接種をためらうのは、介護施設の職員に限らない。調査機関のアンガス・リードの最近の調査によると、カナダ国民でなるべく早く接種を受けたいとの回答は約半分しかいなかった。約30%は「そのうちに」と答え、残りは「よく分からない」か「受けたくない」だった。

一方、最近のギャラップの調査によると、米国では接種に前向きな比率は6割超になっている。

UHNは介護施設職員たちに個別に意見を聞いた結果、施設のロビーなどの目につきやすい場所に職員向け接種拠点を設けることを思いついた。そうすれば、行ったり来たりする職員がそのついでに、列に並ぶこともなく接種を受けられるし、UHNのスタッフがうろうろして職員と言葉を交わすこともできる。

ホッジズ氏は「われわれは彼らの質問に答え、彼らは同僚が接種されるのを目にする。そうしたら次に彼らが接種に立ち止まってくれる」と語った。

スタッフには心理的でなく、実際的なハードルもある。医療介護者労組のシャーリーン・ステュワート委員長によると、職員の一部は大規模接種拠点にやってくる手段が簡単にはないか、あるいは職場を抜けて接種を受ける時間的な余裕がない。

さらに、長期介護施設スタッフの多くは、移民だったり有色人種だったりする。彼らはコロナ感染の打撃が最もひどい社会集団で、これもワクチン不信を高めている可能性がある。

カナダ統計局の調査では、カナダで生まれた国民で接種に前向きなのは59.4%だったのに対し、移民では52%だった。

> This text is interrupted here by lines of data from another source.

(** * formatxx: a shallow embedding of [include/formatxx/format.h]

    The header declares a non-owning string view, the abstract writer
    interface, a fixed-capacity writer, the overload set of [format_value],
    and the two variadic entry points [format] and [printf], which bind the
    call arguments into two parallel arrays and hand them to [format_impl] /
    [printf_impl].

    Conventions of the embedding:
    - a character ([CharT], i.e. [char] or [wchar_t]) is its code unit, an
      integer; [CharT(0)] is [0];
    - a data pointer is an address, an integer; memory maps addresses to
      characters, and pointer arithmetic is counted in characters;
    - [std::size_t] is 64 bits wide, its wrap-around is written [to_size_t];
    - code that mutates memory takes the memory and returns the new one. *)

From Stdlib Require Import ZArith List Bool String Ascii Lia.
Import ListNotations.
Local Open Scope Z_scope.

(** ** Characters, pointers, memory *)

Definition CharT := Z.
Definition pointer := Z.
Definition nullptr : pointer := 0.
Definition memory := pointer -> CharT.

Definition size_t_modulus : Z := 2 ^ 64.

(** Conversion of an integer to [std::size_t] (modular). *)
Definition to_size_t (z : Z) : Z := z mod size_t_modulus.

(** [*p = c] *)
Definition store (m : memory) (p : pointer) (c : CharT) : memory :=
  fun a => if a =? p then c else m a.

(** [std::memcpy(dst, src, n * sizeof(CharT))]: the [n] characters at [src]
    are read from the memory as it is before the call (the C++ call is only
    defined for ranges that do not overlap, where this is what it does). *)
Definition memcpy (m : memory) (dst src : pointer) (n : Z) : memory :=
  fun a => if (dst <=? a) && (a <? dst + n) then m (src + (a - dst)) else m a.

(** The characters of a string literal, as code units. *)
Definition lit (s : string) : list CharT :=
  map (fun a => Z.of_N (N_of_ascii a)) (list_ascii_of_string s).

(** Places the characters [cs] at [p], [p + 1], ... *)
Fixpoint store_chars (m : memory) (p : pointer) (cs : list CharT) : memory :=
  match cs with
  | [] => m
  | c :: cs' => store_chars (store m p c) (p + 1) cs'
  end.

(** Places a terminated string (a C string literal) at [p]. *)
Definition store_zstr (m : memory) (p : pointer) (s : string) : memory :=
  store_chars m p (lit s ++ [0]).

(** Reads [n] characters starting at [p]. *)
Fixpoint load_chars (m : memory) (p : pointer) (n : nat) : list CharT :=
  match n with
  | O => []
  | S k => m p :: load_chars m (p + 1) k
  end.

(** [std::char_traits<CharT>::length(s)]: scans upwards from [s] to the first
    null character.  The scan of the model gives up after [fuel] characters
    ([None]); the C++ one is undefined when there is no terminator. *)
Fixpoint char_traits_length (fuel : nat) (m : memory) (s : pointer) : option Z :=
  match fuel with
  | O => None
  | S k =>
      if m s =? 0 then Some 0
      else option_map Z.succ (char_traits_length k m (s + 1))
  end.

(** ** [basic_string_view] (format.h, lines 67-87) *)

Record basic_string_view := mk_view { _begin : pointer; _size : Z }.

Module string_view.

(** [constexpr basic_string_view() = default;] *)
Definition default : basic_string_view := mk_view nullptr 0.

(** [basic_string_view(CharT const* first, CharT const* last)]:
    [_size(last - first)], a [ptrdiff_t] converted to [size_t]. *)
Definition of_range (first last : pointer) : basic_string_view :=
  mk_view first (to_size_t (last - first)).

(** [basic_string_view(CharT const* nstr, std::size_t size)] *)
Definition of_ptr_size (nstr : pointer) (size : Z) : basic_string_view :=
  mk_view nstr size.

(** [basic_string_view(CharT const* zstr)] *)
Definition of_zstr (fuel : nat) (m : memory) (zstr : pointer)
  : option basic_string_view :=
  option_map (mk_view zstr) (char_traits_length fuel m zstr).

(** The implicit copy constructor: member-wise. *)
Definition copy (v : basic_string_view) : basic_string_view :=
  mk_view (_begin v) (_size v).

Definition data (v : basic_string_view) : pointer := _begin v.
Definition size (v : basic_string_view) : Z := _size v.
Definition empty (v : basic_string_view) : bool := _size v =? 0.
Definition begin (v : basic_string_view) : pointer := _begin v.
Definition end_ (v : basic_string_view) : pointer := _begin v + _size v.

(** The text a view denotes in a given memory: what forward iteration from
    [begin()] to [end()] reads. *)
Definition chars (m : memory) (v : basic_string_view) : list CharT :=
  load_chars m (begin v) (Z.to_nat (size v)).

End string_view.

(** ** [basic_fixed_writer<CharT, SizeN>] (format.h, lines 104-119, 256-264)

    [_buffer] is a member array: the record keeps its address, its [SizeN]
    characters live in memory at [_buffer], ..., [_buffer + SizeN - 1].
    [SizeN] is a template parameter and so a parameter of every operation
    that mentions it. *)

Record basic_fixed_writer (SizeN : Z) :=
  mk_writer { _last : pointer; _buffer : pointer }.
Arguments mk_writer {SizeN} _ _.
Arguments _last {SizeN} _.
Arguments _buffer {SizeN} _.

Module fixed_writer.

(** Fills [n] characters from [p] with [CharT(0)]. *)
Fixpoint zero_fill (m : memory) (p : pointer) (n : nat) : memory :=
  match n with
  | O => m
  | S k => zero_fill (store m p 0) (p + 1) k
  end.

(** Default member initialisers, for an object whose array is at [buf]:
    [CharT* _last = _buffer; CharT _buffer[SizeN] = {CharT(0),};] (the
    elements without an initialiser are value-initialised, to zero). *)
Definition construct (SizeN : Z) (buf : pointer) (m : memory)
  : memory * basic_fixed_writer SizeN :=
  (zero_fill m buf (Z.to_nat SizeN), mk_writer buf buf).

(** [std::size_t size() const { return _last - _buffer; }] *)
Definition size {SizeN : Z} (w : basic_fixed_writer SizeN) : Z :=
  to_size_t (_last w - _buffer w).

(** [CharT const* c_str() const { return _buffer; }] *)
Definition c_str {SizeN : Z} (w : basic_fixed_writer SizeN) : pointer :=
  _buffer w.

(** [view() const { return basic_string_view<CharT>(_buffer, _last); }] *)
Definition view {SizeN : Z} (w : basic_fixed_writer SizeN)
  : basic_string_view :=
  string_view.of_range (_buffer w) (_last w).

(** [void clear() { _last = _buffer; }] *)
Definition clear {SizeN : Z} (w : basic_fixed_writer SizeN) (m : memory)
  : memory * basic_fixed_writer SizeN :=
  (m, mk_writer (_buffer w) (_buffer w)).

(** [write], lines 256-264:
    [remaining = SizeN - size() - 1;]
    [length = remaining < str.size() ? remaining : str.size();]
    [memcpy(_last, str.data(), length * sizeof(CharT));]
    [_last += length; *_last = CharT(0);] *)
Definition write {SizeN : Z} (w : basic_fixed_writer SizeN)
    (str : basic_string_view) (m : memory)
  : memory * basic_fixed_writer SizeN :=
  let remaining := to_size_t (SizeN - size w - 1) in
  let length :=
    if remaining <? string_view.size str then remaining
    else string_view.size str in
  let m1 := memcpy m (_last w) (string_view.data str) length in
  let last' := _last w + length in
  (store m1 last' 0, mk_writer last' (_buffer w)).

(** The mutating operations a client can apply to a writer object. *)
Inductive op :=
| op_write (str : basic_string_view)
| op_clear.

(** An operation is well-formed when the size of the view it passes is a
    [size_t], i.e. not negative. *)
Definition op_wf (o : op) : Prop :=
  match o with
  | op_write str => 0 <= string_view.size str
  | op_clear => True
  end.

Definition apply {SizeN : Z} (o : op) (s : memory * basic_fixed_writer SizeN)
  : memory * basic_fixed_writer SizeN :=
  match o with
  | op_write str => write (snd s) str (fst s)
  | op_clear => clear (snd s) (fst s)
  end.

(** A newly constructed writer followed by the operations [ops], in order. *)
Definition run (SizeN : Z) (buf : pointer) (m : memory) (ops : list op)
  : memory * basic_fixed_writer SizeN :=
  fold_left (fun s o => apply o s) ops (construct SizeN buf m).
(** * Bouncing balls: a shallow embedding of [script.js]

    The development follows the second (game-over aware) revision of
    [script.js]: the classes [Ball], [MovingBall] and [Game].

    Modelling choices.
    - A JavaScript number is an exact rational ([Q]).  The comparisons
      [a < b] and [a > b] of the source are the boolean tests [Qltb a b]
      and [Qltb b a]; [Math.max] and [Math.min] are [Qmax] and [Qmin].  This
      is the arithmetic of the script without rounding.
    - Where rounding to binary64 decides a property, the code is modelled
      a second time on the primitive binary64 floats, in the module
      [Binary64], with the same tests and assignments.
    - [Math.random()] reads a global generator.  It is the record [Rng]: an
      infinite sequence of draws with a cursor, threaded by the state monad
      [Rand].
    - A ball keeps a reference to the one canvas element; its methods read
      [clientWidth] and [clientHeight] at call time.  The canvas is a field
      of the game and is handed to the ball methods.
    - The 2d context is the list of arcs painted since the last
      [clearRect]; the DOM elements the game holds are the fields of
      [Dom]. *)

From Stdlib Require Import QArith Qminmax Qabs Qround Lqa List Lia Bool Arith.
From Stdlib Require Floats.PrimFloat.
Import ListNotations.
Open Scope Q_scope.

(** ** Numbers *)

Definition Qltb (a b : Q) : bool :=
  match a ?= b with Lt => true | _ => false end.

(** ** The random source *)

Record Rng : Type := mkRng { draws : nat -> Q; cursor : nat }.

Definition Rand (A : Type) : Type := Rng -> A * Rng.

Definition ret {A : Type} (a : A) : Rand A := fun s => (a, s).

Definition bind {A B : Type} (m : Rand A) (k : A -> Rand B) : Rand B :=
  fun s => let (a, s') := m s in k a s'.

Notation "x <- m ;; k" := (bind m (fun x => k))
  (at level 61, m at next level, right associativity).

(** [Math.random()] *)
Definition random : Rand Q :=
  fun s => (draws s (cursor s), mkRng (draws s) (S (cursor s))).

(** The draws are those of [Math.random]: in [0, 1). *)
Definition unit_draws (d : nat -> Q) : Prop := forall n, 0 <= d n /\ d n < 1.

(** ** The canvas element and the 2d context *)

Record Canvas : Type := mkCanvas { clientWidth : Q; clientHeight : Q }.

(** One [arc] filled on the context; [arc_hue] is the hue of the
    [hsl(h, 80%, 60%)] fill style. *)
Record Arc : Type := mkArc { arc_x : Q; arc_y : Q; arc_radius : Q; arc_hue : Q }.

Definition Ctx : Type := list Arc.

(** ** class Ball *)

Module Ball.

Record t : Type := mk {
  x : Q; y : Q;
  speedX : Q; speedY : Q;
  radius : Q;
  hue : Q
}.

(** [constructor(canvas, x = null, y = null)]: [None] is [null].  The
    constructor also sets a field [isGameOver] of the ball to [false]; no
    method reads it, and it is left out. *)
Definition new (cv : Canvas) (x0 y0 : option Q) : Rand t :=
  r0 <- random ;;
  let radius := r0 * 15 + 10 in
  let cw := clientWidth cv in
  let ch := clientHeight cv in
  x <- match x0 with
       | Some v => ret v
       | None => r <- random ;; ret (r * (cw - radius * 2) + radius)
       end ;;
  y <- match y0 with
       | Some v => ret v
       | None => r <- random ;; ret (r * (ch - radius * 2) + radius)
       end ;;
  m1 <- random ;; s1 <- random ;;
  let speedX := (m1 * 2 + 1) * (if Qltb s1 0.5 then -1 else 1) in
  m2 <- random ;; s2 <- random ;;
  let speedY := (m2 * 2 + 1) * (if Qltb s2 0.5 then -1 else 1) in
  h <- random ;;
  ret (mk x y speedX speedY radius (h * 360)).

(** [draw()] *)
Definition draw (b : t) (ctx : Ctx) : Ctx :=
  ctx ++ [mkArc (x b) (y b) (radius b) (hue b)].

(** [update()] *)
Definition update (cv : Canvas) (b : t) : t :=
  let x1 := x b + speedX b in
  let y1 := y b + speedY b in
  let cw := clientWidth cv in
  let ch := clientHeight cv in
  let '(x2, sx2) :=
    if Qltb cw (x1 + radius b) then (cw - radius b, speedX b * -1)
    else if Qltb (x1 - radius b) 0 then (radius b, speedX b * -1)
    else (x1, speedX b) in
  let '(y2, sy2) :=
    if Qltb ch (y1 + radius b) then (ch - radius b, speedY b * -1)
    else if Qltb (y1 - radius b) 0 then (radius b, speedY b * -1)
    else (y1, speedY b) in
  mk x2 y2 sx2 sy2 (radius b) (hue b).

(** [clampToBounds()] *)
Definition clampToBounds (cv : Canvas) (b : t) : t :=
  let cw := clientWidth cv in
  let ch := clientHeight cv in
  mk (Qmax (radius b) (Qmin (x b) (cw - radius b)))
     (Qmax (radius b) (Qmin (y b) (ch - radius b)))
     (speedX b) (speedY b) (radius b) (hue b).

End Ball.

(** ** class MovingBall extends Ball *)

Module MovingBall.

Record t : Type := mk { base : Ball.t; ax : Q; ay : Q }.

Definition new (cv : Canvas) (x0 y0 : option Q) : Rand t :=
  b <- Ball.new cv x0 y0 ;;
  r1 <- random ;;
  r2 <- random ;;
  ret (mk b ((r1 - 0.5) * 0.02) ((r2 - 0.5) * 0.02)).

(** [update()]: the override, ending in [super.update()]. *)
Definition update (cv : Canvas) (m : t) : t :=
  let b := base m in
  let b1 := Ball.mk (Ball.x b) (Ball.y b)
                    (Ball.speedX b + ax m) (Ball.speedY b + ay m)
                    (Ball.radius b) (Ball.hue b) in
  mk (Ball.update cv b1) (ax m) (ay m).
(** * FOOD_extractor: a shallow embedding of the backend services

    The development follows the Python sources under [backend/]:

    - [text_processor.py]   (class [TextProcessor]): the field extractors,
      built on Python's [re] module;
    - [barcode_service.py]  (class [BarcodeService]): barcode decoding, the
      OpenFoodFacts lookup and the mapping of a product to our record;
    - [ocr_service_advanced.py] (class [OCRServiceAdvanced]): multi-pass OCR
      and the choice of the best pass;
    - [image_processor_advanced.py] ([check_image_quality], resizing and
      deskewing), [image_processor.py] (resizing);
    - [ocr_service.py] (class [OCRService]): the plain and the detailed
      extraction;
    - [main.py] ([upload_image]): barcode first, OCR as the fallback.

    Modelling conventions.

    - Python [str] is [str], a sequence of code points ([char]).  What
      Python does with a character depends on its Unicode database:
      [\s], [\d], [\w], [str.strip], [str.lower], [int], [float] and
      [re.IGNORECASE] all look characters up in it.  Within ASCII these
      are written out here; from code point 128 on they are taken from the
      interpreter, [CPython.runtime], which every definition that needs it
      has as a parameter.  So what is proved holds whatever the database
      says about the other scripts.
    - Python values that travel through JSON are [pyval]; a [dict] is an
      association list in insertion order, as Python keeps it.
    - Python [float]s that come from dividing or parsing integers are kept
      as exact rationals ([Q]); rounding to binary64 is not modelled.
    - Exceptions are the left summand of [exn + A].
    - OpenCV, numpy, pyzbar, pytesseract and requests are collaborators:
      they are [Variable]s of the section that models their caller. *)

From Stdlib Require Import List Bool Arith NArith ZArith QArith Lia.
From Stdlib Require Import Qabs Lqa.
From Stdlib.Strings Require Byte.
Import ListNotations.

カナダの科学者や専門家でつくるコロナ患者支援グループ「COVID-19・リソーシズ・カナダ」の責任者、クリシャナ・サンカー氏によれば、家族間や友人間でメッセージアプリを通じてワクチンについての誤情報が拡散している。

同グループは毎日、オンライン会議システム「Zoom」で、長期介護施設の職員がワクチンについて専門家に質問できる場を設けている。接種をためらう同僚にどう説明すればいいか助言を求めて参加する人もいれば、異例の短い期間で開発されたワクチンの安全性や有効性について、自分なりの質問をぶつけてくる人もいるという。

サンカー氏は「多くの人が、ワクチンに懸念を抱いている。われわれがそういう質問に答え出すと、そのたびに多くの人は不安がかなり和らいだように見えた」と語った。